[Exercise brief]:
The listing that follows should be duplicated character for character.
*** Begin section ***
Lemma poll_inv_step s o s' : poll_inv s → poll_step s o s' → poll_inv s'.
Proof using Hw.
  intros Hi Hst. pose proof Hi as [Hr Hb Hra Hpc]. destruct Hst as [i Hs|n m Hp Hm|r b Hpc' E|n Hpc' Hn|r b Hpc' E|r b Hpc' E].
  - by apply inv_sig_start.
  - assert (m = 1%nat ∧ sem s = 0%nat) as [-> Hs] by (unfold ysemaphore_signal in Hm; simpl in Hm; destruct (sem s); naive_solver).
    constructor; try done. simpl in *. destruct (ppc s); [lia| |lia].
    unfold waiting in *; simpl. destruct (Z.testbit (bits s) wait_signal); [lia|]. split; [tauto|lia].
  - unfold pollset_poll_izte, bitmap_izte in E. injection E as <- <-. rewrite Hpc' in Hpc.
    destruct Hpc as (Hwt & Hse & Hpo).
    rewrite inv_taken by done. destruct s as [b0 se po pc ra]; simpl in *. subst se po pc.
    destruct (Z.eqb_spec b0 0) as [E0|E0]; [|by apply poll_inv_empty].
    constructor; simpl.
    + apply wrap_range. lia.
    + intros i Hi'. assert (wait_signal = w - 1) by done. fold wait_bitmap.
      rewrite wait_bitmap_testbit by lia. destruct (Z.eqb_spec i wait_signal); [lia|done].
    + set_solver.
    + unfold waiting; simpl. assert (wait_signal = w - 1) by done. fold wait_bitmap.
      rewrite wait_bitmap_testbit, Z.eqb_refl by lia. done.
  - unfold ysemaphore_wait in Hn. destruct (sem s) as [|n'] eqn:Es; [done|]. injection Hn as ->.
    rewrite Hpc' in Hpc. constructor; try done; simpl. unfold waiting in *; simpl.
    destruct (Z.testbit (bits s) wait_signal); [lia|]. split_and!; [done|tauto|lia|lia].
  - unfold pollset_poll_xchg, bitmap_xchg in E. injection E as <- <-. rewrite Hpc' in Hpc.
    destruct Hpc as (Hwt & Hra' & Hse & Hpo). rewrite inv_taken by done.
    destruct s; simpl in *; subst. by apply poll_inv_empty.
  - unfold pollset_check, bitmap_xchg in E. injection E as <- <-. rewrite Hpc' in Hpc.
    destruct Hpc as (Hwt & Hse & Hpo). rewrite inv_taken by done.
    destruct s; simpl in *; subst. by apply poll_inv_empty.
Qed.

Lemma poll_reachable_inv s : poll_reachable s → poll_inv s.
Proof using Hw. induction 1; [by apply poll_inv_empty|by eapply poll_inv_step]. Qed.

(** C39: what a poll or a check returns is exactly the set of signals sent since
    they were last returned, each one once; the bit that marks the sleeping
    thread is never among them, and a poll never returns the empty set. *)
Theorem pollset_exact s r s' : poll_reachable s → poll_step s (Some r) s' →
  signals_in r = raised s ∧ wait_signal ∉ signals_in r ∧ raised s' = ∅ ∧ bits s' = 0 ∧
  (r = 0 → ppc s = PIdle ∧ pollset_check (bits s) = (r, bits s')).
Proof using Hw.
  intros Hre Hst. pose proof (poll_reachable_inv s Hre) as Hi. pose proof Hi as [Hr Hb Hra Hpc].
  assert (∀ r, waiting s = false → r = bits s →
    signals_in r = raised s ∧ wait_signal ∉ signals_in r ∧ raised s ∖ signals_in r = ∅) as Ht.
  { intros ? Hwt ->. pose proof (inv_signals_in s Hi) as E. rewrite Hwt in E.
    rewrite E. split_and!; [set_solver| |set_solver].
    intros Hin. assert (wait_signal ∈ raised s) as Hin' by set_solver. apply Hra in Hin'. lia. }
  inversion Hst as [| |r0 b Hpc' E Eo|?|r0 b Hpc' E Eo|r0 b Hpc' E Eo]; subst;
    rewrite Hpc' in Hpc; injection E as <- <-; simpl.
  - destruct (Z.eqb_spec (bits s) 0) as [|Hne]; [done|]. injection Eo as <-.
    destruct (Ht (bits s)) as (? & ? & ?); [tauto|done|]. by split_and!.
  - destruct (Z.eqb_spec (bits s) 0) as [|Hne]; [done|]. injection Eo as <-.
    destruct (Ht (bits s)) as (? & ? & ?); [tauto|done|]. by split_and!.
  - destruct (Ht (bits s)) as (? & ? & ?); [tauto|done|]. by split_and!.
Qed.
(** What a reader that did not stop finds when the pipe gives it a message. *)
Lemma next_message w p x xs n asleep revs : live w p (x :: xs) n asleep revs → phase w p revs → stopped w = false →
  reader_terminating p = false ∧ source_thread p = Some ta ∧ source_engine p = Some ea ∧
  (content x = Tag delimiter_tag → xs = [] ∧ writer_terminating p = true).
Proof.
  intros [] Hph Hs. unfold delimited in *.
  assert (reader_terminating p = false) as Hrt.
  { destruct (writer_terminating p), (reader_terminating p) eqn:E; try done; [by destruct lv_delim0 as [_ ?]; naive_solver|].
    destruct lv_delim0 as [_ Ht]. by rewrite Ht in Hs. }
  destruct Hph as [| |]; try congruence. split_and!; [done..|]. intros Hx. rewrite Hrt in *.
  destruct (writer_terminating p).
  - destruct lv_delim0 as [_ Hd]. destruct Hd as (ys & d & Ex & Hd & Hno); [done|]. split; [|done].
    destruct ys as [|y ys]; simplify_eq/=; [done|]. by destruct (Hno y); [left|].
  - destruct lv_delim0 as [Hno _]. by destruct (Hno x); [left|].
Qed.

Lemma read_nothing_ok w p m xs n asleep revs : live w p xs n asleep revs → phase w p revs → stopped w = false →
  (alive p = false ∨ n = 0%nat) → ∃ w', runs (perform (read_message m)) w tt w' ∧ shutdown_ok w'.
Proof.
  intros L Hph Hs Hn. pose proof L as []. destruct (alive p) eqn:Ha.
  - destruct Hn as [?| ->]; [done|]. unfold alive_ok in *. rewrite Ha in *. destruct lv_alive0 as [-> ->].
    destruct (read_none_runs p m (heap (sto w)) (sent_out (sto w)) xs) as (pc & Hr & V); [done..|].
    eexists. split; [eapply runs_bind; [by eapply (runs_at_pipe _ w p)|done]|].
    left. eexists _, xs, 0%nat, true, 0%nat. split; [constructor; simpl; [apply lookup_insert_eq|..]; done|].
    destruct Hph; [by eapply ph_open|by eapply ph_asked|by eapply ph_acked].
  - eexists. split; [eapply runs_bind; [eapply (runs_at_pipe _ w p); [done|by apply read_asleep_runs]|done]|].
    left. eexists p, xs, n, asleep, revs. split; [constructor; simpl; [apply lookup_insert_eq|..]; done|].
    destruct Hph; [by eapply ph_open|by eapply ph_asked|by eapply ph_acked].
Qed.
*** End section ***
[Task answer]:
Lemma poll_inv_step s o s' : poll_inv s → poll_step s o s' → poll_inv s'.
Proof using Hw.
  intros Hi Hst. pose proof Hi as [Hr Hb Hra Hpc]. destruct Hst as [i Hs|n m Hp Hm|r b Hpc' E|n Hpc' Hn|r b Hpc' E|r b Hpc' E].
  - by apply inv_sig_start.
  - assert (m = 1%nat ∧ sem s = 0%nat) as [-> Hs] by (unfold ysemaphore_signal in Hm; simpl in Hm; destruct (sem s); naive_solver).
    constructor; try done. simpl in *. destruct (ppc s); [lia| |lia].
    unfold waiting in *; simpl. destruct (Z.testbit (bits s) wait_signal); [lia|]. split; [tauto|lia].
  - unfold pollset_poll_izte, bitmap_izte in E. injection E as <- <-. rewrite Hpc' in Hpc.
    destruct Hpc as (Hwt & Hse & Hpo).
    rewrite inv_taken by done. destruct s as [b0 se po pc ra]; simpl in *. subst se po pc.
    destruct (Z.eqb_spec b0 0) as [E0|E0]; [|by apply poll_inv_empty].
    constructor; simpl.
    + apply wrap_range. lia.
    + intros i Hi'. assert (wait_signal = w - 1) by done. fold wait_bitmap.
      rewrite wait_bitmap_testbit by lia. destruct (Z.eqb_spec i wait_signal); [lia|done].
    + set_solver.
    + unfold waiting; simpl. assert (wait_signal = w - 1) by done. fold wait_bitmap.
      rewrite wait_bitmap_testbit, Z.eqb_refl by lia. done.
  - unfold ysemaphore_wait in Hn. destruct (sem s) as [|n'] eqn:Es; [done|]. injection Hn as ->.
    rewrite Hpc' in Hpc. constructor; try done; simpl. unfold waiting in *; simpl.
    destruct (Z.testbit (bits s) wait_signal); [lia|]. split_and!; [done|tauto|lia|lia].
  - unfold pollset_poll_xchg, bitmap_xchg in E. injection E as <- <-. rewrite Hpc' in Hpc.
    destruct Hpc as (Hwt & Hra' & Hse & Hpo). rewrite inv_taken by done.
    destruct s; simpl in *; subst. by apply poll_inv_empty.
  - unfold pollset_check, bitmap_xchg in E. injection E as <- <-. rewrite Hpc' in Hpc.
    destruct Hpc as (Hwt & Hse & Hpo). rewrite inv_taken by done.
    destruct s; simpl in *; subst. by apply poll_inv_empty.
Qed.

Lemma poll_reachable_inv s : poll_reachable s → poll_inv s.
Proof using Hw. induction 1; [by apply poll_inv_empty|by eapply poll_inv_step]. Qed.

(** C39: what a poll or a check returns is exactly the set of signals sent since
    they were last returned, each one once; the bit that marks the sleeping
    thread is never among them, and a poll never returns the empty set. *)
Theorem pollset_exact s r s' : poll_reachable s → poll_step s (Some r) s' →
  signals_in r = raised s ∧ wait_signal ∉ signals_in r ∧ raised s' = ∅ ∧ bits s' = 0 ∧
  (r = 0 → ppc s = PIdle ∧ pollset_check (bits s) = (r, bits s')).
Proof using Hw.
  intros Hre Hst. pose proof (poll_reachable_inv s Hre) as Hi. pose proof Hi as [Hr Hb Hra Hpc].
  assert (∀ r, waiting s = false → r = bits s →
    signals_in r = raised s ∧ wait_signal ∉ signals_in r ∧ raised s ∖ signals_in r = ∅) as Ht.
  { intros ? Hwt ->. pose proof (inv_signals_in s Hi) as E. rewrite Hwt in E.
    rewrite E. split_and!; [set_solver| |set_solver].
    intros Hin. assert (wait_signal ∈ raised s) as Hin' by set_solver. apply Hra in Hin'. lia. }
  inversion Hst as [| |r0 b Hpc' E Eo|?|r0 b Hpc' E Eo|r0 b Hpc' E Eo]; subst;
    rewrite Hpc' in Hpc; injection E as <- <-; simpl.
  - destruct (Z.eqb_spec (bits s) 0) as [|Hne]; [done|]. injection Eo as <-.
    destruct (Ht (bits s)) as (? & ? & ?); [tauto|done|]. by split_and!.
  - destruct (Z.eqb_spec (bits s) 0) as [|Hne]; [done|]. injection Eo as <-.
    destruct (Ht (bits s)) as (? & ? & ?); [tauto|done|]. by split_and!.
  - destruct (Ht (bits s)) as (? & ? & ?); [tauto|done|]. by split_and!.
Qed.
(** What a reader that did not stop finds when the pipe gives it a message. *)
Lemma next_message w p x xs n asleep revs : live w p (x :: xs) n asleep revs → phase w p revs → stopped w = false →
  reader_terminating p = false ∧ source_thread p = Some ta ∧ source_engine p = Some ea ∧
  (content x = Tag delimiter_tag → xs = [] ∧ writer_terminating p = true).
Proof.
  intros [] Hph Hs. unfold delimited in *.
  assert (reader_terminating p = false) as Hrt.
  { destruct (writer_terminating p), (reader_terminating p) eqn:E; try done; [by destruct lv_delim0 as [_ ?]; naive_solver|].
    destruct lv_delim0 as [_ Ht]. by rewrite Ht in Hs. }
  destruct Hph as [| |]; try congruence. split_and!; [done..|]. intros Hx. rewrite Hrt in *.
  destruct (writer_terminating p).
  - destruct lv_delim0 as [_ Hd]. destruct Hd as (ys & d & Ex & Hd & Hno); [done|]. split; [|done].
    destruct ys as [|y ys]; simplify_eq/=; [done|]. by destruct (Hno y); [left|].
  - destruct lv_delim0 as [Hno _]. by destruct (Hno x); [left|].
Qed.

Lemma read_nothing_ok w p m xs n asleep revs : live w p xs n asleep revs → phase w p revs → stopped w = false →
  (alive p = false ∨ n = 0%nat) → ∃ w', runs (perform (read_message m)) w tt w' ∧ shutdown_ok w'.
Proof.
  intros L Hph Hs Hn. pose proof L as []. destruct (alive p) eqn:Ha.
  - destruct Hn as [?| ->]; [done|]. unfold alive_ok in *. rewrite Ha in *. destruct lv_alive0 as [-> ->].
    destruct (read_none_runs p m (heap (sto w)) (sent_out (sto w)) xs) as (pc & Hr & V); [done..|].
    eexists. split; [eapply runs_bind; [by eapply (runs_at_pipe _ w p)|done]|].
    left. eexists _, xs, 0%nat, true, 0%nat. split; [constructor; simpl; [apply lookup_insert_eq|..]; done|].
    destruct Hph; [by eapply ph_open|by eapply ph_asked|by eapply ph_acked].
  - eexists. split; [eapply runs_bind; [eapply (runs_at_pipe _ w p); [done|by apply read_asleep_runs]|done]|].
    left. eexists p, xs, n, asleep, revs. split; [constructor; simpl; [apply lookup_insert_eq|..]; done|].
    destruct Hph; [by eapply ph_open|by eapply ph_asked|by eapply ph_acked].
Qed.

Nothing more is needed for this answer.